“Why not—if I’m a firebrand and a keeper of low company and a general nuisance? Sacrifice for sacrifice, that might very well be the least!”
This was put with such emphasis that Mr. Prodmore was for a moment arrested. He could stop very short, however, and yet talk as still going. “How do you know, if you haven’t compared them? It’s just to make the comparison—in all the proper circumstances—that you’re here at this hour.” He took, with a large, though vague, exhibitory gesture, a few turns about. “Now that you stretch yourself—for an hour’s relaxation and rocked, as it were, by my friendly hand—in the ancient cradle of your race, can you seriously entertain the idea of parting with such a venerable family relic?”

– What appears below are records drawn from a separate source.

Lemma constraint_loop_app consts1 consts2 : forall st,
  constraint_loop st (consts1 ++ consts2)
  = constraint_loop st consts1 ≫= (fun st' => constraint_loop st' consts2).
Proof.
  induction consts1 as [|c consts1 IH]; intros st; simpl; [done|].
  destruct (constraint_step st c); simpl; [apply IH | done].
Qed.

Lemma table_loop_raise d before t after lines e :
  table_loop d [] before = Ok lines ->
  table_step d lines t = Raise e ->
  table_loop d [] (before ++ t :: after) = Raise e.
Proof.
  revert lines. generalize (@nil string) as acc.
  induction before as [|b before IH]; intros acc lines Hb Ht; simpl in *.
  - injection Hb as ->. by rewrite Ht.
  - destruct (table_step d acc b); simpl in *; [by eapply IH | discriminate].
Qed.

Lemma constraint_failure_raises d lines t consts1 const consts2 st e :
  retained t = true ->
  forallb is_node (tbl_expressions t) = true ->
  tbl_constraints t = consts1 ++ const :: consts2 ->
  constraint_loop init_state consts1 = Ok st ->
  constraint_step st const = Raise e ->
  table_step d lines t = Raise e.
Proof.
  intros Hr%negb_true_iff Hnodes Hconsts Hloop Hstep.
  unfold table_step. rewrite Hr, Hnodes, Hconsts. simpl.
  rewrite constraint_loop_app. unfold init_state in Hloop. rewrite Hloop. simpl.
  by rewrite Hstep.
Qed.

Lemma kinds_are_create expressions :
  forallb kind_table_or_index expressions = true ->
  forallb is_create expressions = true.
Proof.
  rewrite !forallb_forall. intros H x Hx. specialize (H x Hx). by destruct x.
Qed.

Lemma table_failure_aborts expressions output_path before t after e :
  forallb kind_table_or_index expressions = true ->
  tables_of expressions = before ++ t :: after ->
  is_ok (table_loop (collect_indexes (indexes_of expressions)) [] before) = true ->
  (forall lines, table_step (collect_indexes (indexes_of expressions)) lines t
                 = Raise e) ->
  convert_sqlite_to_orm expressions output_path = (Raise e, []).
Proof.
  intros Hkind Htables Hbefore Hstep.
  unfold convert_sqlite_to_orm, translate, translate_lines.
  rewrite (kinds_are_create _ Hkind), Hkind, Htables. simpl.
  destruct (table_loop _ [] before) as [lines|] eqn:Hb; [|discriminate].
  by erewrite table_loop_raise.
Qed.
(** Every section with children in the tree is the parent of the roots
    of its subtrees; a section without children is a leaf of the tree. *)
Lemma tree_at_no_children_leaf σ par t s :
  tree_at σ par t -> s ∈ ids t -> children (σ s) = [] ->
  NoDup (ids t) -> s ∈ leaves t.
Proof.
  revert par. induction t as [i ks IH] using shape_ind'. intros par Ht.
  inversion Ht as [? ? ? Hp Hc Hk]; subst. simpl ids.
  rewrite elem_of_cons, elem_of_flat_map, NoDup_cons.
  rewrite Forall_forall in IH, Hk.
  intros [->|(k & Hkin & Hs)] Hcs [Hni Hnd].
  - rewrite Hc in Hcs. destruct ks; [|done]. simpl. apply elem_of_cons; auto.
  - destruct ks as [|k0 ks0]; [by apply elem_of_nil in Hkin|].
    change (s ∈ flat_map leaves (k0 :: ks0)). apply elem_of_flat_map.
    exists k. split; [done|]. eapply IH; eauto.
    clear -Hnd Hkin. revert Hnd Hkin. generalize (k0 :: ks0). intros l.
    induction l as [|a l IHl]; simpl; intros Hnd Hin.
    + by apply elem_of_nil in Hin.
    + apply NoDup_app in Hnd as (H1 & _ & H3).
      apply elem_of_cons in Hin as [->|Hin]; auto.
Qed.

End Facts.
End SkeletonFacts.

Module DendrogramFacts.
Import Skeleton SkeletonFacts Dendrogram.

Section Facts.
Context {num : Type}.
Variable zero : num.
Variable add : num -> num -> num.
Variable div_len : num -> nat -> num.
Variable times : nat -> num -> num.
Variable compute_path_length : store num -> id -> num.
Implicit Types (σ : store num) (t : shape) (i j s : id).

Local Abbreviation up :=
  (compute_dendrogram_x_coordinates_for_parents zero add div_len).
Local Abbreviation down :=
  (compute_dendrogram_y_coordinates_for_children compute_path_length).
Local Abbreviation mean := (mean zero add div_len).
Local Abbreviation run_leaves fuel :=
  (for_each (fun σ leaf => up fuel σ (Some leaf))).

(** *** Collecting the leaves *)

Lemma for_each_leaves fuel σ ks :
  forall acc,
    Forall (fun k => forall acc,
              get_subtree_leaves fuel σ (root k) acc = Done (acc ++ leaves k))
           ks ->
    for_each (fun acc child => get_subtree_leaves fuel σ child acc)
             (map root ks) acc
    = Done (acc ++ flat_map leaves ks).
Proof.
  induction ks as [|k ks IH]; intros acc Hall; simpl.
  - by rewrite app_nil_r.
  - apply Forall_cons in Hall as [Hk Hall]. rewrite Hk. simpl.
    rewrite IH by done. by rewrite app_assoc.
Qed.

Lemma get_subtree_leaves_spec t :
  forall σ par fuel acc,
    tree_at σ par t -> height t <= fuel ->
    get_subtree_leaves fuel σ (root t) acc = Done (acc ++ leaves t).
Proof.
  induction t as [i ks IH] using shape_ind'.
  intros σ par [|fuel] acc Ht Hfuel; [simpl in Hfuel; lia|].
  inversion Ht as [? ? ? Hp Hc Hk]; subst.
  change (get_subtree_leaves (S fuel) σ (root (Node i ks)) acc)
    with (for_each (fun acc child => get_subtree_leaves fuel σ child acc)
            (children (σ i))
            (if is_leaf (σ i) then acc ++ [i] else acc)).
  unfold is_leaf. rewrite Hc, for_each_leaves.
  - destruct ks; simpl; [by rewrite app_nil_r|done].
  - rewrite Forall_forall in IH, Hk. apply Forall_forall. intros k Hin acc'.
    eapply IH; eauto. simpl in Hfuel.
    assert (height k <= list_max (map height ks)); [|lia].
    apply list_max_ge, list_elem_of_fmap. eauto.
Qed.

(** *** The loop over the children of the parent *)

Lemma sum_children_x_spec σ cs x0 :
  sum_children_x add σ cs x0 = foldl add x0 <$> children_x σ cs.
Proof.
  revert x0. induction cs as [|c cs IH]; intros x0; simpl; [done|].
  destruct (dendrogram_x (σ c)) as [v|]; [|done].
  rewrite IH. by destruct (children_x σ cs).
Qed.

Lemma children_x_length σ cs xs :
  children_x σ cs = Some xs -> length xs = length cs.
Proof.
  revert xs. induction cs as [|c cs IH]; intros xs; simpl.
  - by intros [= <-].
  - destruct (dendrogram_x (σ c)); [|done].
    destruct (children_x σ cs) as [vs|]; [|done].
    intros [= <-]. simpl. by rewrite (IH vs).
Qed.

Lemma children_x_ext σ σ' cs :
  (forall c, c ∈ cs -> dendrogram_x (σ' c) = dendrogram_x (σ c)) ->
  children_x σ' cs = children_x σ cs.
Proof.
  induction cs as [|c cs IH]; intros H; simpl; [done|].
  rewrite H by (apply elem_of_cons; auto).
  rewrite IH; [done|]. intros c' Hin. apply H, elem_of_cons; auto.
Qed.

Lemma children_x_is_Some σ cs :
  (forall c, c ∈ cs -> is_Some (dendrogram_x (σ c))) ->
  is_Some (children_x σ cs).
Proof.
  induction cs as [|c cs IH]; intros H; simpl; [by eexists|].
  destruct (H c) as [v ->]; [apply elem_of_cons; auto|].
  destruct IH as [vs ->]; [|by eexists].
  intros c' Hin. apply H, elem_of_cons; auto.
Qed.

(** *** Walking up from a section *)

(** Stores that differ in X-coordinates only. *)
Definition same_but_x σ σ' : Prop :=
  forall j, parent (σ' j) = parent (σ j) /\
            children (σ' j) = children (σ j) /\
            dendrogram_y (σ' j) = dendrogram_y (σ j).

Lemma same_but_x_refl σ : same_but_x σ σ.
Proof. by intros j. Qed.

Lemma same_but_x_trans σ1 σ2 σ3 :
  same_but_x σ1 σ2 -> same_but_x σ2 σ3 -> same_but_x σ1 σ3.
Proof.
  intros H12 H23 j. destruct (H12 j) as (<- & <- & <-). apply H23.
Qed.

Lemma same_but_x_skeleton σ σ' : same_but_x σ σ' -> same_skeleton σ σ'.
Proof. intros H j. destruct (H j) as (? & ? & ?). auto. Qed.

Lemma same_but_x_set_x i v σ : same_but_x σ (set_x i v σ).
Proof. intros j. by rewrite set_x_parent, set_x_children, set_x_y. Qed.

(** [ctx σ i anc]: [anc] lists the ancestors of [i], nearest first, up to
    a section without parent, and no ancestor occurs below itself. *)
Inductive ctx σ : id -> list id -> Prop :=
| ctx_top i : parent (σ i) = None -> ctx σ i []
| ctx_up i p anc :
    parent (σ i) = Some p ->
    i ∈ children (σ p) ->
    p ∉ anc ->
    p ∉ children (σ p) ->
    (forall c, c ∈ children (σ p) -> c ∉ anc) ->
    ctx σ p anc ->
    ctx σ i (p :: anc).

Lemma ctx_same_skeleton σ σ' i anc :
  same_skeleton σ σ' -> ctx σ i anc -> ctx σ' i anc.
Proof.
  intros Hs. induction 1 as [i Hp|i p anc Hp Hi Hn Hpc Hc _ IH].
  - constructor. destruct (Hs i) as [-> _]. done.
  - destruct (Hs i) as [Hpi _]. destruct (Hs p) as [_ Hcp].
    constructor; rewrite ?Hpi, ?Hcp; auto.
Qed.

(** What a completed walk leaves on the ancestors it passed. *)
Fixpoint up_ok σ (anc : list id) : Prop :=
  match anc with
  | [] => True
  | p :: rest =>
    forall xs, children_x σ (children (σ p)) = Some xs ->
               dendrogram_x (σ p) = Some (mean xs) /\ up_ok σ rest
  end.

Lemma up_unfold fuel σ s :
  up (S fuel) σ (Some s) =
  match parent (σ s) with
  | Some p =>
    match sum_children_x add σ (children (σ p)) zero with
    | None => Done σ
    | Some x =>
      match length (children (σ p)) with
      | 0 => Raise ZeroDivisionError
      | S _ as n =>
        up fuel (set_x p (div_len x n) σ)
           (parent (set_x p (div_len x n) σ s))
      end
    end
  | None => up fuel σ None
  end.
Proof. reflexivity. Qed.

Lemma up_spec anc :
  forall σ i fuel,
    ctx σ i anc -> length anc + 2 <= fuel ->
    exists σ',
      up fuel σ (Some i) = Done σ' /\
      same_but_x σ σ' /\
      (forall j, j ∉ anc -> dendrogram_x (σ' j) = dendrogram_x (σ j)) /\
      (forall j, children (σ j) = [] ->
                 dendrogram_x (σ' j) = dendrogram_x (σ j)) /\
      up_ok σ' anc.
Proof.
  induction anc as [|p rest IH]; intros σ i fuel Hctx Hfuel;
    inversion Hctx as [? Hp|? ? ? Hp Hi Hn Hpc Hc Hctx']; subst.
  - destruct fuel as [|[|fuel]]; [simpl in Hfuel; lia..|].
    rewrite up_unfold, Hp. exists σ. simpl.
    repeat split; auto using same_but_x_refl; apply same_but_x_refl.
  - destruct fuel as [|fuel]; [lia|]. simpl in Hfuel.
    rewrite up_unfold, Hp, sum_children_x_spec.
    destruct (children_x σ (children (σ p))) as [xs|] eqn:Hxs; simpl.
    + destruct (length (children (σ p))) as [|n] eqn:Hlen.
      { apply length_zero_iff_nil in Hlen. rewrite Hlen in Hi.
        by apply elem_of_nil in Hi. }
      rewrite set_x_parent, Hp.
      set (σ1 := set_x p (div_len (foldl add zero xs) (S n)) σ).
      destruct (IH σ1 p fuel) as (σ' & Hrun & Hsame & Hframe & Hleaf & Hok).
      { eapply ctx_same_skeleton; [apply same_skeleton_set_x|done]. }
      { lia. }
      assert (Hne : forall j, j <> p -> dendrogram_x (σ1 j) = dendrogram_x (σ j)).
      { intros j Hj. unfold σ1. by rewrite set_x_ne. }
      exists σ'. split; [done|]. split; [|split; [|split]].
      * eapply same_but_x_trans; [apply same_but_x_set_x|done].
      * intros j Hj. apply not_elem_of_cons in Hj as [Hjp Hj].
        rewrite Hframe by done. by apply Hne.
      * intros j Hj. rewrite Hleaf.
        -- apply Hne. intros ->. rewrite Hj in Hi. by apply elem_of_nil in Hi.
        -- unfold σ1. by rewrite set_x_children.
      * simpl. intros xs' Hxs'. destruct (Hsame p) as (_ & Hcp & _).
        unfold σ1 in Hcp. rewrite set_x_children in Hcp.
        assert (Hsamex : children_x σ' (children (σ' p))
                         = children_x σ (children (σ p))).
        { rewrite Hcp. apply children_x_ext. intros c Hcin.
          rewrite Hframe by auto. apply Hne. by intros ->. }
        rewrite Hsamex, Hxs in Hxs'. injection Hxs' as <-.
        split; [|done]. rewrite Hframe by done. unfold σ1.
        rewrite set_x_eq. unfold Dendrogram.mean.
        by rewrite (children_x_length _ _ _ Hxs), Hlen.
    + exists σ. split; [done|]. split; [apply same_but_x_refl|].
      split; [done|]. split; [done|].
      simpl. intros xs' Hxs'. congruence.
Qed.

It was evident that, as he decorously embraced the scene, the young man, in spite of this dissuasive tone, was entertaining ideas. It might have appeared at the moment to a spectator in whom fancy was at all alert that the place, becoming in a manner conscious of the question, felt itself on its honour, and that its honour could make no compromise. It met Clement Yule with no grimace of invitation, with no attenuation of its rich old sadness. It was as if the two hard spirits, the grim genius loci and the quick modern conscience, stood an instant confronted. “The cradle of my race bears, for me, Mr. Prodmore, a striking resemblance to its tomb.” The sigh that dropped from him, however, was not quite void of tenderness. It might, for that matter, have been a long, sad creak, portending collapse, of some immemorial support of the Yules. “Heavens, how melancholy——!”
Mr. Prodmore, somewhat ambiguously, took up the sound. “Melancholy?”—he just balanced. That well might be, even a little should be—yet agreement might depreciate.
“Musty, mouldy;” then with a poke of his stick at a gap in the stuff with which an old chair was covered, “mangy!” Captain Yule responded. “Is this the character throughout?”
Mr. Prodmore fixed a minute the tell-tale tatter. “You must judge for yourself—you must go over the house.” He hesitated again; then his indecision vanished—the right line was clear. “It does look a bit run down, but I’ll tell you what I’ll do. I’ll do it up for you—neatly: I’ll throw that in!”
His young friend turned on him an eye that, though markedly enlivened by his offer, was somehow only the more inscrutable. “Will you put in the electric light?”
Mr. Prodmore’s own twinkle—at this touch of a spring he had not expected to work—was, on the other hand, temporarily veiled. “Well, if you’ll meet me half-way! We’re dealing here”—he backed up his gravity—“with fancy-values. Don’t you feel,” he appealed, “as you take it all in, a kind of a something-or-other down your back?”
Clement Yule gazed awhile at one of the pompous quarterings in the faded old glass that, in tones as of late autumn, crowned with armorial figures the top of the great hall-window; then with abruptness he turned away. “Perhaps I don’t take it all in; but what I do feel is—since you mention it—a sort of stiffening of the spine! The whole thing is too queer—too cold—too cruel.”
“Cruel?”—Mr. Prodmore’s demur was virtuous.